3. Aux termes de l'article L. 551-15 du code de l'entrée et du séjour des étrangers et du droit d'asile : " Les conditions matérielles d'accueil peuvent être refusées, totalement ou partiellement, au demandeur dans les cas suivants : / (...) / 3° Il présente une demande de réexamen de sa demande d'asile ; / (...) / La décision de refus des conditions matérielles d'accueil prise en application du présent article est écrite et motivée. Elle prend en compte la vulnérabilité du demandeur ". Aux termes de l'article L. 522-1 du code de l'entrée et du séjour des étrangers et du droit d'asile : " A la suite de la présentation d'une demande d'asile, l'Office français de l'immigration et de l'intégration est chargé de procéder, dans un délai raisonnable et après un entretien personnel avec le demandeur d'asile, à une évaluation de la vulnérabilité de ce dernier afin de déterminer, le cas échéant, ses besoins particuliers en matière d'accueil. Ces besoins particuliers sont également pris en compte s'ils deviennent manifestes à une étape ultérieure de la procédure d'asile. Dans la mise en œuvre des droits des demandeurs d'asile et pendant toute la période d'instruction de leur demande, il est tenu compte de la situation spécifique des personnes vulnérables. / Lors de l'entretien personnel, le demandeur est informé de sa possibilité de bénéficier de l'examen de santé gratuit prévu à l'article L. 321-3 du code de la sécurité sociale ". Aux termes de l'article R. 522-2 du même code : " Si, à l'occasion de l'appréciation de la vulnérabilité, le demandeur d'asile présente des documents à caractère médical, en vue de bénéficier de conditions matérielles d'accueil adaptées à sa situation, ils sont examinés par un médecin de l'Office français de l'immigration et de l'intégration, qui émet un avis ". Il résulte de ces dispositions que tout demandeur d'asile doit bénéficier, lors de la présentation de sa première demande d'asile, d'un entretien personnel destiné à évaluer sa vulnérabilité. En revanche, lorsque l'OFII statue sur une demande d'octroi des conditions matérielles d'accueil présentée à la suite d'une demande de réexamen de demande d'asile, s'il lui appartient d'apprécier la situation particulière du demandeur d'asile au regard notamment de sa vulnérabilité, les dispositions de l'article L. 522-1 du code ne lui imposent pas de mener un nouvel entretien avec le demandeur d'asile.

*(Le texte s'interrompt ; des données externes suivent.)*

(** X11: on a host whose local time is UTC plus a fixed offset, with a
    plan start that parses to the instant [anchor], and with tables whose
    weeks, counted from the local day of the anchor, all lie within the
    range of [Date], a row that names the weekday number [n] (Monday is 0)
    and is not rest-like, in the table at position [k], gets an event on
    the day that lies [(week - 1) * 7 + n] days after the local date of the
    anchor, across the ends of months and years alike, from 07:00 local
    time on that day until the estimated duration later, which is between
    45 and 90 minutes. The week is the one read off the title of the table,
    or [k + 1]; it is a safe integer, and the start and the end are time
    values of a [Date]. No day label of the tables may be a name that the
    weekday table inherits. *)
Theorem calendar_event_of_row (tzOffsetMinutes now : Z)
    (Date_parse : string → option Z) (iso : string) (anchor : Z)
    (tables : list DisplayPlanTable) (k : nat) (table : DisplayPlanTable)
    (dayIndex workoutIndex : nat) (row : list string) (n : nat) :
  iso ≠ EmptyString →
  Date_parse iso = Some anchor →
  validTime anchor = true →
  forallb (λ p, weekWithinDateRange tzOffsetMinutes anchor p.1 p.2) (imap pair tables)
  = true →
  forallb tableDaysResolve tables = true →
  tables !! k = Some table →
  findIndex isDayHeader (dheaders table) = Some dayIndex →
  findIndex isWorkoutHeader (dheaders table) = Some workoutIndex →
  row ∈ drows table →
  DAY_INDEX (Js.toLowerCase (Js.trim (cellOr "" row dayIndex))) = Some (DayNumber n) →
  isRestLikeWorkout (cellOr "Run" row workoutIndex) = false →
  let workoutType := cellOr "Run" row workoutIndex in
  let weekNumber := extractWeekNumber (title table) (Z.of_nat k + 1) in
  let startDay :=
    localTime tzOffsetMinutes anchor / msPerDay + (weekNumber - 1) * 7 + Z.of_nat n in
  let start := utcOfLocal tzOffsetMinutes (startDay * msPerDay + 7 * msPerHour) in
  let minutes := estimatedDurationMinutes workoutType in
  45 ≤ minutes ≤ 90
  ∧ (- Js.MAX_SAFE_INTEGER ≤ weekNumber ≤ Js.MAX_SAFE_INTEGER)
  ∧ validTime start = true
  ∧ validTime (start + minutes * msPerMinute) = true
  ∧ ∃ events ev,
      toCalendarEvents tzOffsetMinutes now Date_parse tables (Some iso) = Some events
      ∧ ev ∈ events
      ∧ ev_title ev = "Frunna W" +:+ Js.showInt weekNumber +:+ ": " +:+ workoutType
      ∧ ev_startDate ev = toISOString start
      ∧ ev_endDate ev = toISOString (start + minutes * msPerMinute).
Proof.
  intros Hiso Hparse Hanchor Hweeks Hresolve Hk Hday Hworkout Hrow Hlabel Hrest
    workoutType weekNumber startDay start minutes.
  split; [apply estimatedDurationMinutes_range |].
  assert (weekWithinDateRange tzOffsetMinutes anchor k table = true) as Hweek.
  { rewrite forallb_forall in Hweeks.
    apply (Hweeks (k, table)), list_elem_of_In. by apply elem_of_indexed. }
  destruct (week_within_range tzOffsetMinutes anchor weekNumber minutes n Hanchor Hweek)
    as (Hsafe & Hstart & Hend).
  { by apply DAY_INDEX_number_bound in Hlabel. }
  { apply estimatedDurationMinutes_range. }
  split; [done |]. split; [done |]. split; [done |].
  destruct (tablesEvents_contains tzOffsetMinutes anchor tables 0 Hresolve)
    as (events & Hevents & Hin).
  assert (tableDaysResolve table = true) as Htable.
  { rewrite forallb_forall in Hresolve. apply Hresolve, list_elem_of_In.
    by eapply list_elem_of_lookup_2. }
  unfold tableDaysResolve in Htable. rewrite Hday in Htable.
  destruct (rowsEvents_contains tzOffsetMinutes anchor weekNumber dayIndex workoutIndex
              (findIndex isDetailsHeader (dheaders table))
              (findIndex isRationaleHeader (dheaders table)) (drows table) Htable)
    as (evs & Hevs & Hinrow).
  destruct (rowEvent_scheduled tzOffsetMinutes anchor weekNumber dayIndex workoutIndex
              (findIndex isDetailsHeader (dheaders table))
              (findIndex isRationaleHeader (dheaders table)) row n Hlabel Hrest)
    as (notes & Hev).
  eexists events, _. split; [| split; [| split; [| split]]].
  - unfold toCalendarEvents. destruct iso; [done |]. by rewrite Hparse.
  - apply (Hin k table evs _ Hk).
    + unfold tableEvents. rewrite Hday, Hworkout. exact Hevs.
    + apply (Hinrow row _ Hrow). exact Hev.
  - done.
  - done.
  - done.
Qed.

4. Il ne ressort pas des pièces du dossier que le directeur de l'OFII se serait cru en situation de compétence liée pour refuser l'octroi des conditions matérielles d'accueil du fait de l'introduction d'une demande de réexamen et qu'en particulier il se serait refusé à examiner la situation de vulnérabilité du requérant. A cet égard, les certificats médicaux produits par le requérant à l'appui de son recours préalable se bornaient à rappeler l'intervention chirurgicale dont il avait bénéficié le 24 septembre 2021, cette situation ayant déjà été examinée au cours de l'entretien initial du 12 juin 2018, puis au cours d'un nouvel examen le 1er septembre 2021, et n'ayant pas évolué, l'administration a pu sans méconnaître les dispositions de l'article R. 522-2 du code de l'entrée et du séjour des étrangers et du droit d'asile, s'abstenir de soumettre ces documents pour avis au médecin de l'Office. S'il ressort ainsi des pièces du dossier que M. A... a subi une intervention chirurgicale le 24 septembre 2021, il n'est toutefois pas établi que cette opération, dont la nature n'est au demeurant pas précisée, caractériserait une situation de particulière vulnérabilité. Par ailleurs, les certificats médicaux produits, qui attestent seulement de la réalisation de cette opération, sont insuffisants pour établir l'existence d'une situation de vulnérabilité liée à l'état de santé du requérant. Dès lors, M. A... n'est pas fondé à soutenir que la décision litigieuse méconnaîtrait les dispositions ci-dessus rappelées, ni qu'elle serait entachée d'une erreur manifeste dans l'appréciation de sa situation personnelle.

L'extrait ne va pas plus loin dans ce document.